- RECORD EXCERPTS -
(** * pg-mcp-server: OpenAI clients for the PG-MCP tool server

    A shallow embedding of [openai_pg_mcp_client.py] (class
    [OpenAIPgMcpClient]) and [simplified_openai_client.py] (class
    [SimpleOpenAIClient]), and the properties of their schema translation,
    connection life-cycle and chat loop.

    Python values are modelled as follows.
    - A dictionary with a fixed set of keys is a record whose fields are the
      keys; an optional key is an [option] field.
    - A dictionary indexed by run-time strings ([self.tools], the
      ["properties"] object of a schema) is a [gmap string _].
    - A value decoded from JSON is a [json] tree.
    - [None] in a [str]-typed attribute is [None] of [option string]; Python's
      truth test on it ([if x:], [x or y]) is [str_truthy]. The attribute
      [conn_id] of [OpenAIPgMcpClient] holds whatever the server answered, a
      [json] value, with [JNull] for [None] and [py_truthy] as truth test.
    - A method that can raise returns in the [Result] type; a method that
      reads or writes [self], or talks to a remote service, runs in the
      monad [M]. *)

From Stdlib Require Import ZArith.
From stdpp Require Import gmap strings list fin_maps pretty.

Local Open Scope string_scope.
Local Open Scope list_scope.

(** ** Python values *)

#[local] Unset Elimination Schemes.
Inductive json : Type :=
  | JNull
  | JBool (b : bool)
  | JNum (z : Z)
  | JStr (s : string)
  | JArr (items : list json)
  | JObj (fields : list (string * json)).
#[local] Set Elimination Schemes.

(** Python's truth value of a decoded JSON value. *)
Definition py_truthy (v : json) : bool :=
  match v with
  | JNull => false
  | JBool b => b
  | JNum z => negb (z =? 0)%Z
  | JStr s => negb (String.eqb s EmptyString)
  | JArr l => match l with [] => false | _ => true end
  | JObj l => match l with [] => false | _ => true end
  end.

(** Truth value of an [Optional[str]]: [None] and the empty string are false. *)
Definition str_truthy (o : option string) : bool :=
  match o with
  | Some s => negb (String.eqb s EmptyString)
  | None => false
  end.

(** [d.get(k)] on a JSON object, first binding wins; [None] is [JNull]. *)
Fixpoint assoc_get (k : string) (d : list (string * json)) : option json :=
  match d with
  | [] => None
  | (k', v) :: d' => if String.eqb k k' then Some v else assoc_get k d'
  end.

(** ** MCP tool descriptions ([mcp.shared.schema]) *)

Record ToolParam : Type := {
  param_name : string;
  param_type : option string;
  param_description : option string;
  param_required : bool;
  (* [None]: the attribute [items] is missing or is [None] *)
  param_items : option string
}.

Record ToolDefinition : Type := {
  tool_name : string;
  tool_description : option string;
  tool_params : option (list ToolParam)
}.

(** ** OpenAI function-calling schema *)

(** The dictionary built by [_convert_param_schema]: keys ["description"],
    ["type"] and ["items"]; the value of ["items"] is [{"type": s}]. *)
Record ParamSchema : Type := {
  schema_description : option string;
  schema_type : string;
  schema_items : option string
}.

Record Parameters : Type := {
  parameters_type : string;
  properties : gmap string ParamSchema;
  required : list string
}.

Record FunctionSchema : Type := {
  function_name : string;
  function_description : string;
  function_parameters : Parameters
}.

Record OpenAITool : Type := {
  openai_type : string;
  function : FunctionSchema
}.

Module SchemaTranslator.

(** [param.type == s] *)
Definition type_is (p : ToolParam) (s : string) : bool :=
  bool_decide (param_type p = Some s).

Definition _convert_param_schema (param : ToolParam) : ParamSchema :=
  let description :=
    if str_truthy (param_description param)
    then param_description param else None in
  if type_is param "string" then
    {| schema_description := description; schema_type := "string";
       schema_items := None |}
  else if type_is param "number" then
    {| schema_description := description; schema_type := "number";
       schema_items := None |}
  else if type_is param "integer" then
    {| schema_description := description; schema_type := "integer";
       schema_items := None |}
  else if type_is param "boolean" then
    {| schema_description := description; schema_type := "boolean";
       schema_items := None |}
  else if type_is param "array" then
    {| schema_description := description; schema_type := "array";
       schema_items :=
         if str_truthy (param_items param) then param_items param
         else None |}
  else
    {| schema_description := description; schema_type := "string";
       schema_items := None |}.

(** One iteration of [for param in tool.params]. *)
Definition add_param (parameters : Parameters) (param : ToolParam)
  : Parameters :=
  let param_schema := _convert_param_schema param in
  {| parameters_type := parameters_type parameters;
     properties := <[param_name param := param_schema]> (properties parameters);
     required :=
       if param_required param
       then required parameters ++ [param_name param]
       else required parameters |}.

(** What one iteration does to [parameters["properties"]]. *)
Definition insert_schema (m : gmap string ParamSchema) (p : ToolParam)
  : gmap string ParamSchema :=
  <[param_name p := _convert_param_schema p]> m.

Definition empty_parameters : Parameters :=
  {| parameters_type := "object"; properties := ∅; required := [] |}.

Definition _convert_tool_to_openai_format (tool : ToolDefinition)
  : OpenAITool :=
  let parameters :=
    match tool_params tool with
    | Some (param :: rest) => foldl add_param empty_parameters (param :: rest)
    | _ => empty_parameters
    end in
  {| openai_type := "function";
     function :=
       {| function_name := tool_name tool;
          function_description :=
            if str_truthy (tool_description tool)
            then default EmptyString (tool_description tool)
            else "Tool for " +:+ tool_name tool;
          function_parameters := parameters |} |}.

(** The parameter list as Python iterates it: nothing for [None]. *)
Definition params_of (tool : ToolDefinition) : list ToolParam :=
  default [] (tool_params tool).

Definition known_types : list string :=
  ["string"; "number"; "integer"; "boolean"; "array"].

End SchemaTranslator.

(** ** Exceptions and results *)

(** A Python exception: its class and [str(e)]. *)
Inductive exn : Type := Exn (cls : string) (msg : string).

Definition str_of_exn (e : exn) : string :=
  match e with Exn _ msg => msg end.

Definition ValueError (msg : string) : exn := Exn "ValueError" msg.
Definition AttributeError (msg : string) : exn := Exn "AttributeError" msg.
Definition IndexError (msg : string) : exn := Exn "IndexError" msg.

Inductive Result (A : Type) : Type :=
  | Return (a : A)
  | Raise (e : exn).
Arguments Return {A} a.
Arguments Raise {A} e.

(** ** Conversation data *)

(** One entry of [message.tool_calls]: [id], [function.name] and the raw
    text [function.arguments]. *)
Record ToolCall : Type := {
  call_id : string;
  call_name : string;
  call_arguments : string
}.

(** [response.choices[i].message] *)
Record ChatMessage : Type := {
  content : option string;
  tool_calls : option (list ToolCall)
}.

(** A completion response, as the list [response.choices]. *)
Definition Response : Type := list ChatMessage.

(** The dictionaries of the [messages] argument, by ["role"]. *)
Inductive Turn : Type :=
  | SystemTurn (text : string)
  | UserTurn (text : string)
  | AssistantTurn (text : string) (calls : list ToolCall)
  | ToolTurn (tool_call_id : string) (text : string).

(** ** Observable events *)

Inductive LogRecord : Type :=
  | LoadedTools (n : nat)
  | ConnectedWith (conn_id : json)
  | Disconnected
  | CallingTool (function_name : string) (function_args : json)
  | ExecutingQuery (query : json)
  | ErrorSecondCall (e : exn)
  | ErrorInChat (e : exn).

Inductive Event : Type :=
  | EvSseClient (url : string)
  | EvCreateSession
  | EvServerInfo
  | EvCallTool (name : string) (arguments : json)
  | EvCompletion (model : string) (messages : list Turn)
      (tools : list OpenAITool)
  | EvInfo (r : LogRecord)
  | EvError (r : LogRecord).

- WORK REQUEST -
Within the listing above, the range opens at the line with "Definition params_of (tool" and closes at the line with "(function_args : json)". Reproduce exactly the lines of that range, including both ends.

- TASK SOLUTION -
Definition params_of (tool : ToolDefinition) : list ToolParam :=
  default [] (tool_params tool).

Definition known_types : list string :=
  ["string"; "number"; "integer"; "boolean"; "array"].

End SchemaTranslator.

(** ** Exceptions and results *)

(** A Python exception: its class and [str(e)]. *)
Inductive exn : Type := Exn (cls : string) (msg : string).

Definition str_of_exn (e : exn) : string :=
  match e with Exn _ msg => msg end.

Definition ValueError (msg : string) : exn := Exn "ValueError" msg.
Definition AttributeError (msg : string) : exn := Exn "AttributeError" msg.
Definition IndexError (msg : string) : exn := Exn "IndexError" msg.

Inductive Result (A : Type) : Type :=
  | Return (a : A)
  | Raise (e : exn).
Arguments Return {A} a.
Arguments Raise {A} e.

(** ** Conversation data *)

(** One entry of [message.tool_calls]: [id], [function.name] and the raw
    text [function.arguments]. *)
Record ToolCall : Type := {
  call_id : string;
  call_name : string;
  call_arguments : string
}.

(** [response.choices[i].message] *)
Record ChatMessage : Type := {
  content : option string;
  tool_calls : option (list ToolCall)
}.

(** A completion response, as the list [response.choices]. *)
Definition Response : Type := list ChatMessage.

(** The dictionaries of the [messages] argument, by ["role"]. *)
Inductive Turn : Type :=
  | SystemTurn (text : string)
  | UserTurn (text : string)
  | AssistantTurn (text : string) (calls : list ToolCall)
  | ToolTurn (tool_call_id : string) (text : string).

(** ** Observable events *)

Inductive LogRecord : Type :=
  | LoadedTools (n : nat)
  | ConnectedWith (conn_id : json)
  | Disconnected
  | CallingTool (function_name : string) (function_args : json)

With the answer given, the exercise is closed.